レジ袋削減はプラスチックごみの排出量削減になるだろうか。スーパーやコンビニでもらったレジ袋を多くの国民はゴミ袋として再利用していることと思う。レジ袋が無料でなくなった今、ゴミ袋として使うレジ袋が家庭で不足しているのか、ホームセンターなどでポリ袋(レジ袋)の販売コーナーが大きく拡充している光景が見受けられる。これは、ポリ袋(レジ袋)の販売需要が大きくなっていることを示している。どういうことか。つまり、国民は、ゴミ袋として再利用していたレジ袋が、無料でもらえなくなってしまったため、ゴミ袋として使うレジ袋をわざわざ買っているということになる。これでは、本当にレジ袋の削減になっているのか分からない。

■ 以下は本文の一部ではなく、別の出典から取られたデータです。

Lemma pop_inv c r hd hist b branch : chain_inv c r hd hist (b :: branch) →
  wp pop_block (λ c' res, res = Ok tt ∧ chain_inv c' r hd hist branch ∧ c_fork c' = c_fork c) c.
Proof.
  intros H. destruct (prev_of_head _ _ _ _ _ _ H) as [Hprev Hid]. set (p := default r (hd_error branch)) in *.
  assert (c_head c = b) as Hh by apply (ci_tip _ _ _ _ _ H).
  destruct (branch_elem _ _ _ _ _ b H) as [Hb _]; [left|].
  destruct (ci_sound _ _ _ _ _ H _ _ Hb) as (sb & Hsb & _).
  destruct (head_num _ _ _ _ _ H) as (H0 & H1 & _ & Hn). simpl in Hn.
  pose proof (ci_path _ _ _ _ _ H) as Hpath. rewrite Hh in Hpath.
  assert (path (index (c_fork c)) (previous (header b)) branch (id r)) as Hpath' by (inversion Hpath; congruence).
  pose proof (ci_valid _ _ _ _ _ H) as [_ Hv']%Forall_cons.
  destruct (ci_features _ _ _ _ _ H) as [acts Hf].
  destruct (popped_features acts (block_num (c_head c)) (block_num p) (c_features c) Hf) as (m' & Hm & Hf'); [lia|].
  destruct (ci_state _ _ _ _ _ H) as (pts & Hre & Hpts). inversion Hre as [|b0 l0 pts0 st st' Hre' He]; subst pts.
  destruct (undo_spec (c_db c) st (take (length branch) pts0)) as (Hu1 & Hu2 & Hu3); [by rewrite Hpts|].
  assert (∀ t1 t2, chain_inv (set_features m' (set_db (undo (c_db c)) (set_head p
            (set_unapplied t1 (set_reversible t2 c))))) r hd hist branch) as Hinv.
  { intros t1 t2.
    assert (block_num p = block_num (c_head c) - 1) as Hpn.
    { pose proof (path_num _ _ _ _ (wf_index _ _ _ (ci_wf _ _ _ _ _ H)) Hpath') as Hq.
      destruct (wf_index _ _ _ (ci_wf _ _ _ _ _ H) _ _ Hb) as [_ [_ Hbn]].
      rewrite (wf_root_num _ _ _ (ci_wf _ _ _ _ _ H)) in Hq.
      subst p. destruct branch as [|b' branch]; simpl in *; [lia|].
      destruct (branch_elem _ _ _ _ _ b' H) as [Hb' _]; [by right; left|].
      destruct (wf_index _ _ _ (ci_wf _ _ _ _ _ H) _ _ Hb') as [_ [Hbn' _]]. rewrite Hid in Hbn'. lia. }
    split; simpl; try apply H; try done.
    - by rewrite Hid.
    - exists pts0. by rewrite Hu1, Hu2.
    - rewrite Hu3, (ci_revision _ _ _ _ _ H). lia.
    - by eexists. }
  unfold pop_block. wp_step. wp_step. wp_step. wp_step. wp_step. apply wp_lift. intros _. rewrite Hh, Hprev.
  wp_step. wp_step. wp_step. wp_step. wp_step. simpl.
  apply (wp_mono _ (λ c' res, res = Ok tt ∧ ∃ t1 t2, c' = set_unapplied t1 (set_reversible t2 c))).
  { unfold when_. destruct (bool_decide _); [|wp_step; split; [done|]; by eexists (c_unapplied c), _].
    wp_step. apply wp_lift. intros _. rewrite Hsb, bool_decide_true by done. simpl. unfold add_unapplied. wp_step.
    split; [done|]. by eexists _, _. }
  intros c' res _ (-> & t1 & t2 & ->). wp_step. wp_step. wp_step. wp_step. unfold popped_to. wp_step. wp_step. wp_step.
  apply wp_lift. intros _. simpl. rewrite Hm. wp_step. split; [done|]. split; [apply Hinv|done].
Qed.

(** ** The fork database under the controller *)

(** [c] with a fork database in which the branch of the head is the same. *)
Lemma fork_inv c r hd hist branch f hd' : chain_inv c r hd hist branch → wf f r hd' →
  (∀ k x, index f !! k = Some x → sound_block x) → (∀ x, x ∈ branch → index f !! id x = Some x) →
  chain_inv (set_fork f c) r hd' hist branch.
Proof.
  intros H Hwf Hs Hkeep. split; simpl; try apply H; [done|done|].
  eapply path_keep; [|exact Hkeep|apply H]. apply (ci_wf _ _ _ _ _ H).
Qed.

Lemma desc_num (idx : gmap digest_type bstate) a k : index_ok idx → desc idx a k → num_from_id a ≤ num_from_id k.
Proof. intros Hok [l Hl]. apply (path_num _ _ _ _ Hok) in Hl. lia. Qed.

Lemma branch_num c r hd hist branch x : chain_inv c r hd hist branch → x ∈ branch →
  num_from_id (id x) ≤ block_num (c_head c).
Proof.
  intros H Hx. destruct (head_num _ _ _ _ _ H) as (_ & _ & Hn & _). rewrite <- Hn.
  destruct (path_elem _ _ _ _ _ (wf_index _ _ _ (ci_wf _ _ _ _ _ H)) (ci_path _ _ _ _ _ H) Hx)
    as (_ & l1 & l2 & _ & Hp & _).
  eapply desc_num; [apply H|by exists l1].
Qed.

(** Removing a block that is above the head. *)
Lemma remove_inv c r hd hist branch bad : chain_inv c r hd hist branch →
  block_num (c_head c) < num_from_id (id bad) →
  wp (fork_op (λ db, remove db (id bad)))
     (λ c' res, chain_inv c' r hd hist branch ∧ (∀ x, index (c_fork c) !! id x = Some x →
        ¬ desc (index (c_fork c)) (id bad) (id x) → index (c_fork c') !! id x = Some x)) c.
Proof.
  intros H Hnum. pose proof (ci_wf _ _ _ _ _ H) as Hwf. unfold fork_op. wp_step. wp_step. wp_step. apply wp_lift. intros _.
  destruct (remove (c_fork c) (id bad)) as [f|e] eqn:E; [|split; [done|by intros]].
  assert (∀ x, index (c_fork c) !! id x = Some x → ¬ desc (index (c_fork c)) (id bad) (id x) →
               index f !! id x = Some x) as Hkeep.
  { destruct (remove_spec (c_fork c) (id bad) hd) as [[_ Ht]|(_ & f' & Hf' & _ & _ & Hi)]; [apply Hwf..|congruence|].
    rewrite E in Hf'. injection Hf' as <-. intros x Hx Hd. by apply Hi. }
  wp_step. split; [|done]. apply (fork_inv c r hd); [done|by eapply remove_wf| |].
  - intros k x Hx. destruct (remove_spec (c_fork c) (id bad) hd) as [[_ Ht]|(_ & f' & Hf' & _ & _ & Hi)];
      [apply Hwf..|congruence|]. rewrite E in Hf'. injection Hf' as <-. apply Hi in Hx as [Hx _].
    by eapply (ci_sound _ _ _ _ _ H).
  - intros x Hx. apply Hkeep; [by eapply branch_elem|]. intros Hd%desc_num; [|apply Hwf].
    pose proof (branch_num _ _ _ _ _ _ H Hx). lia.
Qed.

多くの国民がレジ袋をゴミ袋として再利用してきたが、レジ袋をゴミとして燃やすと環境に悪いのだろうか。日本では、廃プラスチックの約85%をリサイクルできているとしている。しかし、このリサイクルのうち約7割は「サーマルリサイクル」と呼ばれるリサイクルである。この「サーマルリサイクル」とは何か。簡単に言えばプラスチックを細かくして、ごみ焼却場の燃料として燃やすのである。熱回収などとも呼ばれる。つまり、リサイクルのために集められた廃プラスチックの大半は他の製品に生まれ変わることなどなく、単に燃やされていることになる。その理由は、プラスチックは石油由来であるから、燃料として使うと効率がよく、優秀なためである。これは同じ石油由来のレジ袋も同様である。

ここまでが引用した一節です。